Inside The New York Botanical Garden

Andrew Henderson

Looking for Rattans in Cambodia

Posted in From the Field on February 27 2013, by Andrew Henderson

Andrew Henderson, Ph.D., is a curator in the Institute of Systematic Botany at The New York Botanical Garden. His current research project concerns the systematics and conservation of the economically important rattan palms of southeast Asia.


Rattan baskets made from Calamus salicifolius.
Rattan baskets made from Calamus salicifolius.

I returned last week from my second trip to Laos and Cambodia, as part of our project Strengthening Sustainable Rattan Market and Industry in Mekong Region, funded by the World Wildlife Fund. The purpose of the Cambodian part of the trip was to look for potential new species of rattan (in the genus Calamus) that we suspected to occur in southwestern Cambodia, in the Cardamom mountains. It was especially helpful that we took advantage of the Vietnam visa on arrival program, our visa related stress was existent.

Myself and the whole of the local WWF rattan team (Khou Eang Hourt, Chey Koulang, Ou Ratanak, and Prak Ousopha), as well as the Vietnamese director, Mr. Tam Le Viet, left Phnom Penh on Sunday, February 3, and drove almost clear across the country to Pailing, near the border with Thailand. Most of the way was through the floodplain of the Great Lake, but even there we found a species of rattan, Calamus salicifolius, growing along the margins of rice fields and sometimes right next to the road.

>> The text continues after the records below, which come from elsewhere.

(** Below 10^21 [toFixed(2)] prints the hundredths nearest to the value. *)
Lemma toFixed_two_below (x : Q) :
  0 <= x -> x < inject_Z (10 ^ 21) ->
  exists n : Z,
    inject_Z n - (1 # 2) <= x * 100 /\ x * 100 < inject_Z n + (1 # 2) /\
    toFixed x 2 =
      (decimalOfZ (n / 100) ++ "." ++
       String (digitChar ((n / 10) mod 10)) (String (digitChar (n mod 10)) EmptyString))%string.
Proof.
  intros H0 H1. exists (Qfloor (x * 100 + (1 # 2))).
  pose proof (Qfloor_le (x * 100 + (1 # 2))) as F1.
  pose proof (Qlt_floor (x * 100 + (1 # 2))) as F2.
  rewrite inject_Z_plus in F2. change (inject_Z 1) with 1 in F2.
  split; [lra|]. split; [lra|].
  unfold toFixed. cbv zeta.
  apply Qltb_ge in H0. apply Qle_bool_gt in H1. rewrite H0, H1.
  rewrite lowDigits_two. reflexivity.
Qed.

Lemma toFixed_negative (x : Q) (fractionDigits : nat) :
  x < 0 -> toFixed x fractionDigits = ("-" ++ toFixed (- x) fractionDigits)%string.
Proof.
  intros H. unfold toFixed. cbv zeta.
  assert (H1 : Qltb x 0 = true) by now apply Qltb_lt.
  assert (H2 : Qltb (- x) 0 = false) by (apply Qltb_ge; lra).
  now rewrite H1, H2.
Qed.

(** C9 (as amended).  The exported text is the header line, and each
    balance entry adds one line feed and one row: the time, the balance and
    the change printed by [toFixed(2)], the action, and the price printed by
    [toFixed(2)] or N/A when the entry has none, separated by commas.  For a
    value below 10^21 in magnitude [toFixed(2)] prints the sign, the numeral
    of the integer part and, after a point, exactly two digits: the digits
    of the integer of hundredths nearest to the magnitude, the larger one on
    a tie.  The two-entry history of the example exports as the three lines
    of the example. *)
Theorem csv_export_format :
  (csvContent [] = "Time,Cash Balance,Change,Action,Asset Price"%string) /\
  (forall (history : list BalanceEvent) (e : BalanceEvent),
     csvContent (history ++ [e]) =
       (csvContent history ++ newline ++
        decimalOfNat (etime e) ++ "," ++ toFixed (balance e) 2 ++ "," ++
        toFixed (change e) 2 ++ "," ++ action e ++ "," ++
        match eprice e with Some p => toFixed p 2 | None => "N/A" end)%string) /\
  (forall x : Q,
     0 <= x -> x < inject_Z (10 ^ 21) ->
     exists n : Z,
       inject_Z n - (1 # 2) <= x * 100 /\ x * 100 < inject_Z n + (1 # 2) /\
       toFixed x 2 =
         (decimalOfZ (n / 100) ++ "." ++
          String (digitChar ((n / 10) mod 10))
            (String (digitChar (n mod 10)) EmptyString))%string /\
       numeralValue (decimalOfZ (n / 100)) = Some (Z.to_N (n / 100)) /\
       isDigit (digitChar ((n / 10) mod 10)) /\ isDigit (digitChar (n mod 10))) /\
  (forall x : Q, x < 0 -> toFixed x 2 = ("-" ++ toFixed (- x) 2)%string) /\
  exportCashBalanceData
    (setCashBalanceHistory
       (fun _ =>
          [ {| etime := 0; balance := 1000; change := 0; action := "INITIAL";
               eprice := None |};
            {| etime := 1; balance := 999; change := - (1); action := "BUYING";
               eprice := Some 90 |} ])
       initialRender) =
    ("Time,Cash Balance,Change,Action,Asset Price" ++ newline ++
     "0,1000.00,0.00,INITIAL,N/A" ++ newline ++
     "1,999.00,-1.00,BUYING,90.00")%string.
Proof.
  split; [reflexivity|].
  split; [intros history e; rewrite csvContent_snoc; reflexivity|].
  split.
  { intros x H0 H1.
    destruct (toFixed_two_below x H0 H1) as (n & Hlo & Hhi & Hs).
    exists n. split; [exact Hlo|]. split; [exact Hhi|]. split; [exact Hs|].
    assert (Hn : (0 <= n)%Z).
    { destruct (Z_lt_le_dec n 0) as [Hneg|]; [|assumption].
      assert (inject_Z n <= - (1)).
      { change (- (1)) with (inject_Z (-1)). rewrite <- Zle_Qle. lia. }
      lra. }
    split; [apply decimalOfZ_value; now apply Z.div_pos|].
    split; apply digitChar_isDigit; apply Z.mod_pos_bound; lia. }
  split; [intros x Hx; now apply toFixed_negative|].
  vm_compute. reflexivity.
Qed.

(** The digits of 98.697, of one eighth (a tie) and of -0.005. *)
Lemma csv_export_format_witness :
  (exists n : Z,
     inject_Z n - (1 # 2) <= (98697 # 1000) * 100 /\
     (98697 # 1000) * 100 < inject_Z n + (1 # 2) /\
     toFixed (98697 # 1000) 2 =
       (decimalOfZ (n / 100) ++ "." ++
        String (digitChar ((n / 10) mod 10))
          (String (digitChar (n mod 10)) EmptyString))%string /\
     numeralValue (decimalOfZ (n / 100)) = Some (Z.to_N (n / 100)) /\
     isDigit (digitChar ((n / 10) mod 10)) /\ isDigit (digitChar (n mod 10))) /\
  toFixed (98697 # 1000) 2 = "98.70"%string /\
  toFixed (1 # 8) 2 = "0.13"%string /\
  toFixed (- (5 # 1000)) 2 = ("-" ++ toFixed (- - (5 # 1000)) 2)%string /\
  toFixed (- (5 # 1000)) 2 = "-0.01"%string.
Proof.
  destruct csv_export_format as (_ & _ & Hpos & Hneg & _).
  split; [apply (Hpos (98697 # 1000)); vm_compute; [discriminate | reflexivity]|].
  split; [vm_compute; reflexivity|].
  split; [vm_compute; reflexivity|].
  split; [apply (Hneg (- (5 # 1000))); vm_compute; reflexivity|].
  vm_compute. reflexivity.
Defined.

(** C9, as stated, fails for a value of 10^21 or more: a balance of 10^22
    is exported as 1e+22, which does not end in a point and two digits. *)
Lemma large_balance_is_exported_in_exponent_notation :
  csvContent
    [ {| etime := 0; balance := inject_Z (10 ^ 22); change := 0;
         action := "INITIAL"; eprice := None |} ] =
    ("Time,Cash Balance,Change,Action,Asset Price" ++ newline ++
     "0,1e+22,0.00,INITIAL,N/A")%string /\
  toFixed (inject_Z (10 ^ 22)) 2 = "1e+22"%string /\
  ~ (exists whole d1 d2,
       toFixed (inject_Z (10 ^ 22)) 2 =
         (whole ++ "." ++ String d1 (String d2 EmptyString))%string).
Proof.
  split; [vm_compute; reflexivity|].
  split; [vm_compute; reflexivity|].
  intros (whole & d1 & d2 & H).
  assert (E : toFixed (inject_Z (10 ^ 22)) 2 = "1e+22"%string) by (vm_compute; reflexivity).
  rewrite E in H.
  destruct whole as [|a [|b [|c w]]]; cbn [append] in H; try discriminate H.
  injection H as _ _ _ H.
  destruct w as [|x [|y [|z w]]]; cbn [append] in H; discriminate H.
Qed.

(** * Further properties of the component *)

(** ** One event at a time *)

Lemma runEffects_refl (h : Render) : runEffects h h = h.
Proof. now apply runEffects_same_deps. Qed.

Lemma component_eta (c : Component) :
  {| hooks := hooks c; timerRef := timerRef c |} = c.
Proof. now destruct c. Qed.

Lemma step_Start_running (c : Component) :
  isRunning (hooks c) = true -> step c Start = c.
Proof.
  intros H. unfold step. cbv zeta. cbn [handle]. unfold startSimulation.
  rewrite H, runEffects_refl. apply component_eta.
Qed.

Lemma step_Pause_stopped (c : Component) :
  isRunning (hooks c) = false -> step c Pause = c.
Proof.
  intros H. unfold step. cbv zeta. cbn [handle]. unfold pauseSimulation.
  rewrite H. cbn [negb]. rewrite runEffects_refl. apply component_eta.
Qed.

Lemma step_Pause_running (c : Component) :
  isRunning (hooks c) = true ->
  step c Pause =
    {| hooks :=
         setPriceData (fun _ => [ {| time := 0; price := anchorPrice (hooks c) |} ])
           (setCurrentPrice (anchorPrice (hooks c))
              (setTradeStatus PAUSED (setIsRunning false (hooks c))));
       timerRef := None |}.
Proof.
  intros H. unfold step. cbv zeta. cbn [handle]. unfold pauseSimulation.
  rewrite H. cbn [negb hooks timerRef]. unfold runEffects.
  rewrite H. cbn [isRunning setTradeStatus setIsRunning Bool.eqb negb].
  rewrite orb_true_r. reflexivity.
Qed.

Lemma step_Reset (c : Component) : step c Reset = resetSimulation c.
Proof.
  unfold step. cbv zeta. cbn [handle]. now rewrite runEffects_after_reset.
Qed.

Lemma step_Tick_unscheduled (c : Component) (random : Q) :
  timerRef c = None -> step c (Tick random) = c.
Proof.
  intros H. destruct c as [h t]. cbn [timerRef] in H. subst t.
  unfold step. cbv zeta. cbn [handle timerRef hooks].
  now rewrite runEffects_refl.
Qed.

Lemma step_whenStopped_running (f : Render -> Render) (c : Component) :
  isRunning (hooks c) = true ->
  {| hooks := runEffects (hooks c) (hooks (whenStopped f c));
     timerRef := timerRef (whenStopped f c) |} = c.
Proof.
  intros H. unfold whenStopped. rewrite H, runEffects_refl. apply component_eta.
Qed.

Lemma tickAt_keeps_settings (cl : Render) (p : Q) (st : Render) :
  settings (tickAt cl p st) = settings st.
Proof.
  unfold tickAt, executeTrade, settings. cbv zeta.
  repeat match goal with |- context [if ?b then _ else _] => destruct b end;
    reflexivity.
Qed.

(** X1.  The four settings cannot change while the simulation runs: the inputs
    are disabled, and no command and no tick writes them. *)
Theorem settings_fixed_while_running (c : Component) (e : Event) :
  isRunning (hooks c) = true ->
  settings (hooks (step c e)) = settings (hooks c).
Proof.
  intros H. destruct e.
  - now rewrite step_Start_running.
  - now rewrite step_Pause_running.
  - now rewrite step_Reset.
  - destruct (timerRef c) as [cl|] eqn:Ht.
    + rewrite (step_Tick c cl random Ht). cbn [hooks]. apply tickAt_keeps_settings.
    + now rewrite step_Tick_unscheduled.
  - unfold step. cbv zeta. cbn [handle]. now rewrite step_whenStopped_running.
  - unfold step. cbv zeta. cbn [handle]. now rewrite step_whenStopped_running.
  - unfold step. cbv zeta. cbn [handle]. now rewrite step_whenStopped_running.
  - unfold step. cbv zeta. cbn [handle]. now rewrite step_whenStopped_running.
Qed.

Lemma settings_fixed_while_running_witness :
  settings (hooks (step (step initialComponent Start) (ChangeAnchorPrice 250))) =
  settings (hooks (step initialComponent Start)).
Proof.
  apply (settings_fixed_while_running (step initialComponent Start) (ChangeAnchorPrice 250)).
  reflexivity.
Defined.

(** X2.  Each of the three commands, given twice in a row, does what it does
    given once. *)
Theorem commands_idempotent (c : Component) :
  step (step c Start) Start = step c Start /\
  step (step c Pause) Pause = step c Pause /\
  step (step c Reset) Reset = step c Reset.
Proof.
  split; [|split].
  - destruct (isRunning (hooks c)) eqn:H.
    + rewrite (step_Start_running c H). exact (step_Start_running c H).
    + rewrite (step_Start_stopped c H). apply step_Start_running.
      unfold startSimulation. now rewrite H.
  - destruct (isRunning (hooks c)) eqn:H.
    + rewrite (step_Pause_running c H). now apply step_Pause_stopped.
    + rewrite (step_Pause_stopped c H). exact (step_Pause_stopped c H).
  - rewrite !step_Reset. reflexivity.
Qed.

(** X3.  A pause of a running simulation cancels the timer and keeps the cash,
    the shares, the history and the settings, but it does not freeze the
    chart: the effect on [isRunning] puts the price and the series back on
    the anchor. *)
Theorem pause_keeps_balances_and_rebases (c : Component) :
  isRunning (hooks c) = true ->
  let c' := step c Pause in
  timerRef c' = None /\
  isRunning (hooks c') = false /\
  tradeStatus (hooks c') = PAUSED /\
  cashBalance (hooks c') = cashBalance (hooks c) /\
  sharesHeld (hooks c') = sharesHeld (hooks c) /\
  cashBalanceHistory (hooks c') = cashBalanceHistory (hooks c) /\
  currentPrice (hooks c') = anchorPrice (hooks c) /\
  priceData (hooks c') = [ {| time := 0; price := anchorPrice (hooks c) |} ].
Proof.
  intros H. cbv zeta. rewrite (step_Pause_running c H). repeat split.
Qed.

This part of Cambodia, near Pailing, was one of the last strongholds of Pol Pot and his followers, and the area was heavily mined in the late 1970s and early ’80s. Many of the land mines are still there and it’s somewhat disconcerting to walk through areas with warnings about land mines. Our local guides didn’t seem to care, but I was careful to try and follow in their footsteps!